• Task objective: Would you filter these records and copy every line that has the word "repeat"?

##########

(** After construction, the sinks the server flushes to are the sinks it
    registered with the stats store, in the same order; there are at most
    two; a configured statsd UDP address gives a UDP sink on it and rules the
    deprecated local-port sink out; the local-port sink exists exactly when
    only the port is configured; the TCP sink exists exactly when a cluster
    name is configured. *)
Theorem sinks_follow_configuration
    (NDEBUG : bool) (env : Env) (v : Z) (ic : InitialConfig) (mc : MainConfig) :
  atoul (substring 0 6 (revision env)) = Some v ->
  load_initial env = Some ic ->
  load_main env = Some mc ->
  Forall (fun l => type (address l) = Ip) (listeners mc) ->
  exists w,
    construct NDEBUG env (start env) = (Ok tt, w) /\
    registered_sinks (out w) = stat_sinks_ (obj w) /\
    (length (stat_sinks_ (obj w)) <= 2)%nat /\
    (forall ip, UdpStatsdSink ip ∈ stat_sinks_ (obj w) <-> statsdUdpIpAddress mc = Some ip) /\
    (forall port, UdpStatsdSinkLocalPort port ∈ stat_sinks_ (obj w) <->
                  statsdUdpIpAddress mc = None /\ statsdUdpPort mc = Some port) /\
    (forall cluster, TcpStatsdSink cluster ∈ stat_sinks_ (obj w) <->
                     statsdTcpClusterName mc = Some cluster).
Proof.
  intros Hsha Hic Hmc Hip.
  exists (constructed env v ic mc).
  split; [apply construct_ok; auto|].
  split; [apply registered_sinks_constructed|].
  cbn [constructed obj stat_sinks_]. unfold udp_sink, tcp_sink.
  destruct (statsdUdpIpAddress mc) as [ip0|], (statsdUdpPort mc) as [port0|],
    (statsdTcpClusterName mc) as [cluster0|]; simpl;
    (split; [lia|]); repeat split; intros;
    repeat match goal with
           | H : _ ∈ _ :: _ |- _ => apply elem_of_cons in H as [H|H]
           | H : _ ∈ [] |- _ => inversion H
           | H : _ /\ _ |- _ => destruct H
           | H : Some _ = Some _ |- _ => injection H as ->
           | H : UdpStatsdSink _ = UdpStatsdSink _ |- _ => injection H as ->
           | H : UdpStatsdSinkLocalPort _ = UdpStatsdSinkLocalPort _ |- _ => injection H as ->
           | H : TcpStatsdSink _ = TcpStatsdSink _ |- _ => injection H as ->
           end;
    try discriminate; try reflexivity; try (split; reflexivity);
    rewrite ?elem_of_cons; auto.
Qed.

Lemma sinks_follow_configuration_witness :
  exists w,
    construct true (Sample.env 2) (start (Sample.env 2)) = (Ok tt, w) /\
    registered_sinks (out w) = stat_sinks_ (obj w) /\
    (length (stat_sinks_ (obj w)) <= 2)%nat /\
    (forall ip, UdpStatsdSink ip ∈ stat_sinks_ (obj w) <->
                statsdUdpIpAddress Sample.main = Some ip) /\
    (forall port, UdpStatsdSinkLocalPort port ∈ stat_sinks_ (obj w) <->
                  statsdUdpIpAddress Sample.main = None /\
                  statsdUdpPort Sample.main = Some port) /\
    (forall cluster, TcpStatsdSink cluster ∈ stat_sinks_ (obj w) <->
                     statsdTcpClusterName Sample.main = Some cluster).
Proof.
  apply (sinks_follow_configuration true (Sample.env 2)
           Sample.version Sample.initial Sample.main).
  - reflexivity.
  - reflexivity.
  - reflexivity.
  - repeat constructor.
Defined.

(** *** Workers *)







(** *** Connections *)

Lemma uint64_add_l a b : uint64 (uint64 a + b) = uint64 (a + b).
Proof. unfold uint64. apply Zplus_mod_idemp_l. Qed.

Lemma numConnections_from env ws : forall acc,
  foldl (fun num_connections worker =>
           match worker_connections env worker with
           | Some n => uint64 (num_connections + n)
           | None => num_connections
           end) (uint64 acc) ws =
  uint64 (acc + connections_sum env (rev ws)).
Proof.
  induction ws as [|w ws IH] using rev_ind; intros acc.
  - simpl. rewrite Z.add_0_r. reflexivity.
  - rewrite foldl_app, rev_app_distr. simpl. rewrite IH.
    destruct (worker_connections env w) as [n|]; simpl.
    + rewrite uint64_add_l. f_equal; lia.
    + f_equal; lia.
Qed.

Lemma connections_sum_rev env ws : connections_sum env (rev ws) = connections_sum env ws.
Proof.
  unfold connections_sum. induction ws as [|w ws IH]; [reflexivity|].
  simpl. rewrite foldr_app. simpl. rewrite <- IH.
  generalize (rev ws). intros l.
  induction l as [|x l IHl]; simpl; [lia|]. rewrite IHl. lia.
Qed.

(** [numConnections] is the sum of the connection counts of the workers that
    have a handler, reduced modulo 2^64 (a worker without handler counts for
    nothing), so it is the plain sum whenever that fits in 64 bits; and
    [getParentStats] reports exactly this number. *)
Theorem numConnections_is_wrapped_sum (env : Env) (s : InstanceImpl) :
  numConnections env s = uint64 (connections_sum env (workers_ s)) /\
  (0 <= connections_sum env (workers_ s) < 2 ^ 64 ->
   numConnections env s = connections_sum env (workers_ s)) /\
  0 <= numConnections env s < 2 ^ 64 /\
  (getParentStats env s).2 = numConnections env s.
Proof.
  assert (Hsum : numConnections env s = uint64 (connections_sum env (workers_ s))).
  { unfold numConnections. change 0 with (uint64 0) at 1.
    rewrite numConnections_from, connections_sum_rev. reflexivity. }
  split; [exact Hsum|]. split; [|split; [|reflexivity]].
  - intros Hfit. rewrite Hsum. unfold uint64. apply Z.mod_small. exact Hfit.
  - rewrite Hsum. unfold uint64. apply Z.mod_pos_bound. reflexivity.
Qed.

(** *** Flushing statistics *)

Lemma elem_of_counter_events sinks cs e :
  e ∈ flat_map (counter_events sinks) cs <->
  exists c sink, c ∈ cs /\ counter_used c = true /\ sink ∈ sinks /\
                 e = SinkFlushCounter sink (counter_name c) (counter_latch c).
Proof.
  rewrite list_elem_of_In, in_flat_map. split.
  - intros (c & Hc & He). unfold counter_events in He.
    destruct (counter_used c) eqn:Hused; [|inversion He].
    apply list_elem_of_In, list_elem_of_fmap in He as (sink & -> & Hsink).
    exists c, sink. rewrite list_elem_of_In. auto.
  - intros (c & sink & Hc & Hused & Hsink & ->). exists c.
    split; [apply list_elem_of_In, Hc|]. unfold counter_events. rewrite Hused.
    apply list_elem_of_In, list_elem_of_fmap. exists sink. auto.
Qed.

Lemma elem_of_gauge_events sinks gs e :
  e ∈ flat_map (gauge_events sinks) gs <->
  exists g sink, g ∈ gs /\ gauge_used g = true /\ sink ∈ sinks /\
                 e = SinkFlushGauge sink (gauge_name g) (gauge_value g).
Proof.
  rewrite list_elem_of_In, in_flat_map. split.
  - intros (g & Hg & He). unfold gauge_events in He.
    destruct (gauge_used g) eqn:Hused; [|inversion He].
    apply list_elem_of_In, list_elem_of_fmap in He as (sink & -> & Hsink).
    exists g, sink. rewrite list_elem_of_In. auto.
  - intros (g & sink & Hg & Hused & Hsink & ->). exists g.
    split; [apply list_elem_of_In, Hg|]. unfold gauge_events. rewrite Hused.
    apply list_elem_of_In, list_elem_of_fmap. exists sink. auto.
Qed.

##########

• Exercise answer:
    (split; [lia|]); repeat split; intros;
    repeat match goal with
  - repeat constructor.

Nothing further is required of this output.